To attend Chiropractic College, you must first complete prerequisites, typically in the form of an undergraduate degree (Bachelors of Science). Once you are admitted, you study full time with a demanding course load (about 32 credit hours per term) for 4 years (or 12 quarters at Western States Chiropractic College). At this point, you can complete the national board exam and the even more difficult state board exam.

Chiropractic programs require at least 4,200 hours of combined classroom, laboratory, and clinical experience. The last 2 years stress courses in manipulation and spinal adjustment and provide clinical experience in physical and laboratory diagnosis, orthopedics, neurology, geriatrics, and nutrition.

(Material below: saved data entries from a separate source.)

(* ===== verification/EnvoyRlsSpec.v ===== *)
(** * What a gRPC caller can rely on

    The services over a blocking limiter whose storage keeps its contract. *)

From S2P Require Import Prelude AtomicExpiringValue Cel Errors Limit Counter Reservation.
From S2P Require Import Storage Moka LocalReservations StorageSpec InMemory InMemoryInv.
From S2P Require Import InMemorySpec AsyncStorage AsyncRateLimiter RateLimiter RateLimiterSpec.
From S2P Require Import EnvoyRls.

Section rls_spec.
Context {CE : CelEngine} {HO : HashOrder} {WI : Wire} {St : Type} {CS : CounterStorage St}
  {SP : CounterStorageSpec St}.
Implicit Types (r : RateLimiter St) (t : SystemTime) (cfg : ServiceConfig) (k : CounterKey).

#[local] Instance blocking_ops : LimiterOps (RateLimiter St) := blocking_limiter CS.

Lemma on_limiter_run {F A} t r ms (m : M (RateLimiter St) LimitadorError A) (f : LimitadorError -> F) a r' :
  runs t r m (Ok a) r' -> runs t (mkService r ms) (map_err f (on_limiter m)) (Ok a) (mkService r' ms).
Proof.
  intros Hm. apply (runs_map_err t (mkService r ms) f _ (Ok a)).
  apply (runs_zoom t svc_limiter (fun l s => mkService l (svc_metrics s)) (mkService r ms)), Hm.
Qed.

Lemma metric_run {E} t r ms c : runs t (mkService r ms) (metric (E := E) c) (Ok tt) (mkService r (ms ++ [c])).
Proof. unfold metric. runs_step. apply runs_put. Qed.

Lemma headers_disabled cs : headers_of HeadersNone cs = [].
Proof. done. Qed.

Definition request_context (req : RateLimitRequest) : Context := context_from_descriptors (descriptors req).

(** The hits a request stands for: an absent addend, sent as 0, is one hit. *)
Lemma hits_addend_max req : 0 <= hits_addend req -> hits_addend_of req = Z.max 1 (hits_addend req).
Proof. unfold hits_addend_of. destruct (Z.eqb_spec (hits_addend req) 0); lia. Qed.

Lemma hits_addend_u64 req : 0 <= hits_addend req <= 4294967295 -> in_u64 (hits_addend_of req).
Proof. intros. rewrite hits_addend_max by lia. unfold in_u64, u64_max. lia. Qed.

Lemma over_some_false r t delta cs :
  over_some r t delta cs = false <-> forall c, c ∈ cs -> over (rl_value r t (counter_key c)) delta c = false.
Proof.
  unfold over_some. rewrite <-not_true_iff_false, existsb_exists. split.
  - intros Hno c Hc. apply not_true_iff_false. intros Ho. apply Hno. exists c. by rewrite <-list_elem_of_In.
  - intros Hall (c & Hc & Ho). rewrite Hall in Ho; [done|]. by apply list_elem_of_In.
Qed.

(** What a call of [should_rate_limit] does, answer by answer. *)
Lemma should_rate_limit_run r t cfg req cs ms :
  domain req <> ""%string -> 0 <= hits_addend req <= 4294967295 ->
  request_ok r t (domain req) (request_context req) cs ->
  let hits := Z.max 1 (hits_addend req) in
  let ok := negb (over_some r t hits cs) in
  exists headers name r',
    runs t (mkService r ms) (should_rate_limit cfg req)
      (Ok (mkRlResponse (if ok then CodeOk else CodeOverLimit) headers))
      (mkService r' (ms ++ if ok then [IncrAuthorizedCalls (domain req) (request_context req);
                                       IncrAuthorizedHits (domain req) (request_context req) hits]
                           else [IncrLimitedCalls (domain req) name (request_context req)])) /\
    (rate_limit_headers cfg = HeadersNone -> headers = []) /\ rl_inv r' /\ keeps t r r' /\
    (forall k, rl_value r' t k = if ok && bool_decide (k ∈ counter_key <$> cs)
                                 then u64_add (rl_value r t k) hits else rl_value r t k).
Proof.
  intros Hns Hh Hreq hits0 ok. subst ok hits0. rewrite <-hits_addend_max by lia.
  set (hits := hits_addend_of req).
  destruct (check_and_update_run r t _ _ hits cs Hreq (hits_addend_u64 req Hh))
    as (res & r' & Hrun & Hinv & Hl & Hv & _ & _ & Hk).
  apply (on_limiter_run t r ms _ (fun _ => mkStatus Unavailable "Service unavailable")) in Hrun.
  exists (headers_of (rate_limit_headers cfg) (counters res)), (result_limit_name res), r'.
  rewrite <-Hl. split_and!; [|by intros ->|done|done|done].
  unfold should_rate_limit. rewrite bool_decide_eq_false_2 by done.
  eapply runs_bind; [exact Hrun|]. destruct (limited res); (eapply runs_bind; [|apply runs_ret]).
  - eapply runs_bind; [apply metric_run|apply runs_ret].
  - eapply runs_bind; [apply metric_run|]. eapply runs_bind; [apply metric_run|].
    rewrite <-app_assoc. apply runs_ret.
Qed.

(** C17: Envoy's call is exact.  A request of a known namespace is answered OK exactly
    when every counter it touches has room for its hits, an absent addend counting as
    one; then each of them is counted, and otherwise nothing is.  The metrics record
    one authorized call and its hits, or one limited call, and there are no headers
    when they are switched off. *)
Theorem should_rate_limit_exact r t cfg req cs ms :
  domain req <> ""%string -> 0 <= hits_addend req <= 4294967295 ->
  request_ok r t (domain req) (request_context req) cs ->
  let hits := Z.max 1 (hits_addend req) in
  exists resp s', runs t (mkService r ms) (should_rate_limit cfg req) (Ok resp) s' /\
    (overall_code resp = CodeOk <-> forall c, c ∈ cs -> over (rl_value r t (counter_key c)) hits c = false) /\
    (overall_code resp <> CodeOk -> overall_code resp = CodeOverLimit) /\
    (forall k, rl_value (svc_limiter s') t k =
       if bool_decide (overall_code resp = CodeOk /\ k ∈ counter_key <$> cs)
       then u64_add (rl_value r t k) hits else rl_value r t k) /\
    (overall_code resp = CodeOk -> svc_metrics s' =
       ms ++ [IncrAuthorizedCalls (domain req) (request_context req);
              IncrAuthorizedHits (domain req) (request_context req) hits]) /\
    (overall_code resp <> CodeOk -> exists name, svc_metrics s' =
       ms ++ [IncrLimitedCalls (domain req) name (request_context req)]) /\
    (rate_limit_headers cfg = HeadersNone -> response_headers_to_add resp = []).
Proof.
  intros Hns Hh Hreq hits.
  destruct (should_rate_limit_run r t cfg req cs ms Hns Hh Hreq)
    as (headers & name & r' & Hrun & Hhd & _ & _ & Hv). fold hits in Hrun, Hv.
  do 2 eexists. split; [exact Hrun|]. simpl. rewrite <-over_some_false.
  destruct (over_some r t hits cs); simpl in *; split_and!; try done.
  - by eexists.
  - intros k. rewrite Hv. destruct (decide (k ∈ counter_key <$> cs)) as [Hk|Hk].
    + by rewrite !bool_decide_eq_true_2.
    + rewrite !bool_decide_eq_false_2; [done|by intros []|done].
Qed.

(** A check answers for one hit and changes nothing but the metrics. *)
Lemma check_rate_limit_run r t cfg req cs ms :
  domain req <> ""%string -> request_ok r t (domain req) (request_context req) cs ->
  exists headers ms', runs t (mkService r ms) (check_rate_limit cfg req)
    (Ok (mkRlResponse (if over_some r t 1 cs then CodeOverLimit else CodeOk) headers)) (mkService r ms').
Proof.
  intros Hns Hreq. destruct (is_rate_limited_run r t _ _ 1 cs Hreq) as (res & Hrun & Hl & _).
  eexists _, (ms ++ [if limited res then IncrLimitedCalls (domain req) (result_limit_name res) (request_context req)
                     else IncrAuthorizedCalls (domain req) (request_context req)]).
  unfold check_rate_limit. rewrite bool_decide_eq_false_2, <-Hl by done.
  eapply runs_bind; [apply on_limiter_run; exact Hrun|].
  destruct (limited res); (eapply runs_bind; [|apply runs_ret]); (eapply runs_bind; [apply metric_run|apply runs_ret]).
Qed.

(** A report counts, whether or not there is room. *)
Lemma report_run r t cfg req cs ms :
  domain req <> ""%string -> 0 <= hits_addend req <= 4294967295 ->
  request_ok r t (domain req) (request_context req) cs ->
  exists r' ms', runs t (mkService r ms) (report cfg req) (Ok (mkRlResponse CodeOk [])) (mkService r' ms') /\
    rl_inv r' /\ st_limits (rl_storage r') = st_limits (rl_storage r) /\
    (forall k, rl_value r' t k =
       if decide (k ∈ counter_key <$> cs) then u64_add (rl_value r t k) (Z.max 1 (hits_addend req))
       else rl_value r t k) /\
    (forall k, rl_holds r' k = rl_holds r k).
Proof.
  intros Hns Hh Hreq. rewrite <-hits_addend_max by lia.
  destruct (limiter_update_run r t _ _ _ cs Hreq (hits_addend_u64 req Hh)) as (r' & Hrun & Hinv & Hl & Hv & Hho).
  eexists r', _. split_and!; [|done..]. unfold report. rewrite bool_decide_eq_false_2 by done.
  eapply runs_bind; [apply on_limiter_run; exact Hrun|].
  eapply runs_bind; [apply metric_run|]. eapply runs_bind; [apply metric_run|apply runs_ret].
Qed.

(** The two halves of Kuadrant's protocol.  Checking answers for one hit and never
    counts anything, so it can be repeated at will; reporting counts all the hits of
    the request on every counter it touches, whether or not they fit and whatever
    the check said. *)
Theorem check_then_report r t cfg req cs ms :
  domain req <> ""%string -> 0 <= hits_addend req <= 4294967295 ->
  request_ok r t (domain req) (request_context req) cs ->
  exists resp ms1 resp' s',
    runs t (mkService r ms) (check_rate_limit cfg req) (Ok resp) (mkService r ms1) /\
    overall_code resp = (if over_some r t 1 cs then CodeOverLimit else CodeOk) /\
    runs t (mkService r ms1) (report cfg req) (Ok resp') s' /\
    overall_code resp' = CodeOk /\
    (forall k, rl_value (svc_limiter s') t k =
       if decide (k ∈ counter_key <$> cs) then u64_add (rl_value r t k) (Z.max 1 (hits_addend req))
       else rl_value r t k) /\
    (forall k, rl_holds (svc_limiter s') k = rl_holds r k).
Proof.
  intros Hns Hh Hreq. destruct (check_rate_limit_run r t cfg req cs ms Hns Hreq) as (headers & ms1 & H1).
  destruct (report_run r t cfg req cs ms1 Hns Hh Hreq) as (r' & ms2 & H2 & _ & _ & Hv & Hho).
  exists (mkRlResponse (if over_some r t 1 cs then CodeOverLimit else CodeOk) headers), ms1.
  exists (mkRlResponse CodeOk []), (mkService r' ms2). by split_and!.
Qed.
End rls_spec.

(** ** Examples *)

#[local] Existing Instance demo_engine.
#[local] Existing Instance demo_hash_order.
#[local] Existing Instance gmap_moka.
#[local] Existing Instance gmap_moka_laws.
#[local] Existing Instance gmap_moka_roomy.

Definition demo_wire : Wire := {|
  ProtoDuration := Z;
  duration_try_from d := if 0 <=? d then Some d else None;
  debug_storage_err := se_msg;
  debug_evaluation_err _ := ""%string
|}.

#[local] Existing Instance demo_wire.

(** A limit of 10 per minute for the whole namespace. *)
Definition rls_limit : Limit := limit_new "ns" 10 60 [] [].

Definition rls_limiter : RateLimiter InMemoryStorage :=
  mkRateLimiter (mkStorage {["ns"%string := {[limit_key rls_limit := rls_limit]}]} (in_memory_new 10))
    reservation_limits_default.

Definition rls_counter : Counter := mkCounter rls_limit ∅ None None.

Definition rls_request (hits : Z) : RateLimitRequest := mkRlRequest "ns" [[("user", "bob")]]%string hits.

Definition rls_config : ServiceConfig := mkServiceConfig HeadersNone false.

Lemma rls_request_ok hits :
  request_ok rls_limiter demo_time "ns" (request_context (rls_request hits)) [rls_counter].
Proof.
  split_and!.
  - split; [apply demo_storage_wf|]. pose proof (refines_insert ∅ ∅ rls_limit refines_empty) as Hr.
    rewrite lookup_empty in Hr. apply Hr.
  - vm_compute. intuition discriminate.
  - vm_refl.
  - apply Forall_singleton. unfold counter_ok, good_window, good_time, in_u64.
    split_and!; vm_compute; first [reflexivity|discriminate].
Qed.

Lemma should_rate_limit_exact_witness :
  exists resp s', runs (E := Status) demo_time (mkService rls_limiter [])
    (should_rate_limit (LO := blocking_limiter in_memory_counter_storage) rls_config (rls_request 11)) (Ok resp) s' /\
    overall_code resp = CodeOverLimit.
Proof.
  destruct (should_rate_limit_exact rls_limiter demo_time rls_config (rls_request 11) [rls_counter] [])
    as (resp & s' & Hr & Hok & Hno & _).
  - done.
  - vm_compute. split; discriminate.
  - apply rls_request_ok.
  - exists resp, s'. split; [exact Hr|]. apply Hno. intros Heq.
    pose proof (proj1 Hok Heq rls_counter ltac:(by left)) as Hf. vm_compute in Hf. discriminate.
Defined.

Lemma check_then_report_witness :
  exists s ms s' resp', runs demo_time (mkService rls_limiter [])
      (check_rate_limit (LO := blocking_limiter in_memory_counter_storage) rls_config (rls_request 40)) (Ok s)
      (mkService rls_limiter ms) /\
    runs demo_time (mkService rls_limiter ms)
      (report (LO := blocking_limiter in_memory_counter_storage) rls_config (rls_request 40)) (Ok resp') s' /\
    rl_value (svc_limiter s') demo_time (counter_key rls_counter) = 40.
Proof.
  destruct (check_then_report rls_limiter demo_time rls_config (rls_request 40) [rls_counter] [])
    as (resp & ms1 & resp' & s' & H1 & _ & H2 & _ & Hv & _).
  - done.
  - vm_compute. split; discriminate.
  - apply rls_request_ok.
  - exists resp, ms1, s', resp'. split_and!; [exact H1|exact H2|].
    rewrite Hv, decide_True by (by left). vm_compute. reflexivity.
Defined.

To qualify for licensure, graduates must pass at least 4 (NBCE parts I – IV) and in some jurisdictions 5 (NBCE Physiotherapy) examinations from the National Board of Chiropractic Examiners and complete State specific requirements. All licensing boards in the US require the completion of a 4-year program at an accredited college leading to the DC degree. Once licensed, most states require chiropractors to attend 12–50 hours of continuing education annually. Chiropractic colleges also offer postdoctoral training in chiropractic neurology, orthopedics, sports injuries, nutrition, industrial consulting, rehabilitation, radiology, family practice, pediatrics, and applied chiropractic sciences. After such training, chiropractors may take exams leading to “diplomate” status in a given specialty including orthopedics, neurology and radiology.